(Stored items)
- - - - - - -

(* ===== verification/LuaMatch.v ===== *)
(** LuaMatch: the pattern matching of the string library, src/liblua/src/lstrlib.c, from
    check_capture() to str_gsub().

    Pointers into the subject and into the pattern are positions; every read goes through
    [char_at], so that a read behind the null that ends a string is a fault of the model.
    The captures are an array of LUA_MAXCAPTURES entries that the caller of match() does
    not initialise; match() and the functions it calls update them in place and undo their
    updates when they fail. A Lua error leaves all of them at once. match() is called again
    only at later positions of the pattern, which bounds its fuel. The depth of the C stack
    is not modelled. *)

From Corelib Require Import ssreflect.
From stdpp Require Import base list numbers strings.
From Stdlib Require Import ZArith Lia.
From S2P Require Import Prelude Libc LuaObject LuaStr.

(** ** State *)

Definition LUA_MAXCAPTURES : nat := 32.
Definition CAP_UNFINISHED : Z := -1.
Definition CAP_POSITION : Z := -2.
Definition L_ESC : Z := 37.
Definition SPECIALS : list Z := lit "^$*+?.([%-".

(** An entry of [capture]: [init] as a position of the subject, and [len]. *)
Record capture_t := MkCapture { init : Z; len : Z }.

Record MatchState := MkMatch {
  src : list Z;
  level : nat;
  capture : list capture_t
}.

Definition set_level (l : nat) (ms : MatchState) : MatchState := MkMatch (src ms) l (capture ms).
Definition set_captures (cs : list capture_t) (ms : MatchState) : MatchState := MkMatch (src ms) (level ms) cs.

(** [ms->capture[l]] and the assignment to it. *)
Definition get_capture (ms : MatchState) (l : nat) : lres capture_t :=
  match capture ms !! l with
  | Some c => LOk c
  | None => LFault OutOfBounds
  end.
Definition put_capture (ms : MatchState) (l : nat) (c : capture_t) : lres MatchState :=
  if decide (l < length (capture ms))%nat then LOk (set_captures (<[l := c]> (capture ms)) ms) else LFault OutOfBounds.
(** ** string.find and string.match *)

(** The outcome of a search from [from] on: at the first position with a meaning, its first meaning. *)
Definition searched (s : list Z) (its : list item) (anchor find : bool) (from : Z) (vs : list lua_val) : Prop :=
  (vs = [] /\ (forall j, from <= j <= length s -> anchor = false \/ j = from -> meanings s its j [] = [])) \/
  (exists j e caps rest, from <= j <= length s /\ (anchor = true -> j = from) /\
    meanings s its j [] = (e, caps) :: rest /\ (forall k, from <= k < j -> meanings s its k [] = []) /\
    vs = if find then VInteger (j + 1) :: VInteger e :: shown s None caps else shown s (Some (j, e)) caps).

Section searching.
Context (used : Z) (s p : list Z) (from : Z) (l : list Z) (its : list item) (find anchor : bool).
Context (Hused : 0 <= used) (Hstack : used + 34 <= LUAI_MAXCSTACK) (Hs : length s < size_max - 2).
Context (Hr : reads p from l) (Hp : parse_pattern l = Some its) (Hc : captures_ok [] its = true).

Lemma find_loop_first (fuel : nat) cs s1 : length cs = LUA_MAXCAPTURES -> 0 <= s1 <= length s -> length s - s1 < fuel ->
  exists vs, find_loop fuel used find anchor s p from cs s1 = LOk vs /\ searched s its anchor find s1 vs.
Proof.
  revert cs s1. induction fuel as [|fuel IH] => cs s1 Hcs Hs1 Hf; [lia|]. cbn [find_loop].
  destruct (do_match_first p from l its s cs s1 Hr Hp Hc Hcs Hs1 Hs) as (ms & -> & Hlen & Hm). rw LOk_bind.
  destruct (meanings s its s1 []) as [|[e caps] rest] eqn:Hmean; simpl.
  - destruct (decide (s1 < length s /\ anchor = false)) as [[Hlt Ha]|Hend].
    + destruct (IH (capture ms) (s1 + 1) Hlen) as (vs & -> & Hv); [lia..|]. exists vs. split; [done|].
      assert (forall j, s1 <= j -> j < s1 + 1 \/ meanings s its j [] = [] -> meanings s its j [] = []) as Hext.
      { intros j Hj [?|?]; [|done]. by replace j with s1 by lia. }
      destruct Hv as [[-> Hv]|(j & e & caps & rest & Hj & Hja & Hmj & Hbefore & ->)]; [left|right].
      * split; [done|]. intros j Hj Hor. apply Hext; [lia|]. destruct (decide (j < s1 + 1)); [by left|right]. apply Hv; [lia|by left].
      * exists j, e, caps, rest. split_and!; [lia..|by rw Ha|done| |done]. intros k Hk. apply Hext; [lia|].
        destruct (decide (k < s1 + 1)); [by left|right]. apply Hbefore. lia.
    + exists []. split; [done|]. left. split; [done|]. intros j Hj Hor. replace j with s1; [done|].
      destruct Hor as [Ha| ->]; [|done]. destruct (decide (s1 < length s)); [by destruct Hend|lia].
  - destruct (Hm e caps eq_refl) as (Habs & Hle & Hok & Hsrc). pose proof (ms_pos _ _ Hok) as Hpos. rw Hsrc in Hpos.
    assert (Forall (fun c => is_open c = false) (abs ms)) as Hcl.
    { rw Habs. eapply (meanings_closed s its s1 []); [done|]. rw Hmean. apply list_elem_of_here. }
    assert (searched s its anchor find s1 (if find then VInteger (s1 + 1) :: VInteger e :: shown s None caps else shown s (Some (s1, e)) caps)).
    { right. exists s1, e, caps, rest. split_and!; [lia..|done|done|lia|done]. }
    destruct find.
    + rw (push_captures_values e); [done|lia|lia|done..|]. rw LOk_bind Hsrc Habs. by eexists.
    + rw (push_captures_values e); [done|lia|lia| |done|].
      { intros a b [= <- <-]. rw Hsrc. lia. }
      rw Hsrc Habs. by eexists.
Qed.
End searching.

(** The rest of the pattern behind the anchor. *)
Definition unanchored (p : list Z) : list Z := if decide (head p = Some 94) then tail p else p.

Lemma reads_anchor p : exists c, char_at p 0 = LOk c /\ bool_decide (c = 94) = bool_decide (head (c_str p) = Some 94) /\
  reads p (if bool_decide (c = 94) then 1 else 0) (unanchored (c_str p)).
Proof.
  assert (reads p 0 (c_str p)) as Hr by (split; [lia|by rw drop_0]).
  exists (default 0 (head (c_str p))). rw (reads_char _ _ _ Hr). split; [done|]. rw /unanchored.
  destruct (c_str p) as [|c l] eqn:Hp; simpl; [done|]. destruct (decide (Some c = Some 94)) as [[= ->]|].
  - split; [done|]. by apply reads_step in Hr as (_ & _ & ?).
  - rw !bool_decide_false //; congruence.
Qed.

- - - - - - -

**What needs to be done**
Given the records above, return exactly the lines starting at the line containing "vs. split; [done|]." and ending at the line containing "destruct (decide (k", including both.

**Exercise output**
    + destruct (IH (capture ms) (s1 + 1) Hlen) as (vs & -> & Hv); [lia..|]. exists vs. split; [done|].
      assert (forall j, s1 <= j -> j < s1 + 1 \/ meanings s its j [] = [] -> meanings s its j [] = []) as Hext.
      { intros j Hj [?|?]; [|done]. by replace j with s1 by lia. }
      destruct Hv as [[-> Hv]|(j & e & caps & rest & Hj & Hja & Hmj & Hbefore & ->)]; [left|right].
      * split; [done|]. intros j Hj Hor. apply Hext; [lia|]. destruct (decide (j < s1 + 1)); [by left|right]. apply Hv; [lia|by left].
      * exists j, e, caps, rest. split_and!; [lia..|by rw Ha|done| |done]. intros k Hk. apply Hext; [lia|].
        destruct (decide (k < s1 + 1)); [by left|right]. apply Hbefore. lia.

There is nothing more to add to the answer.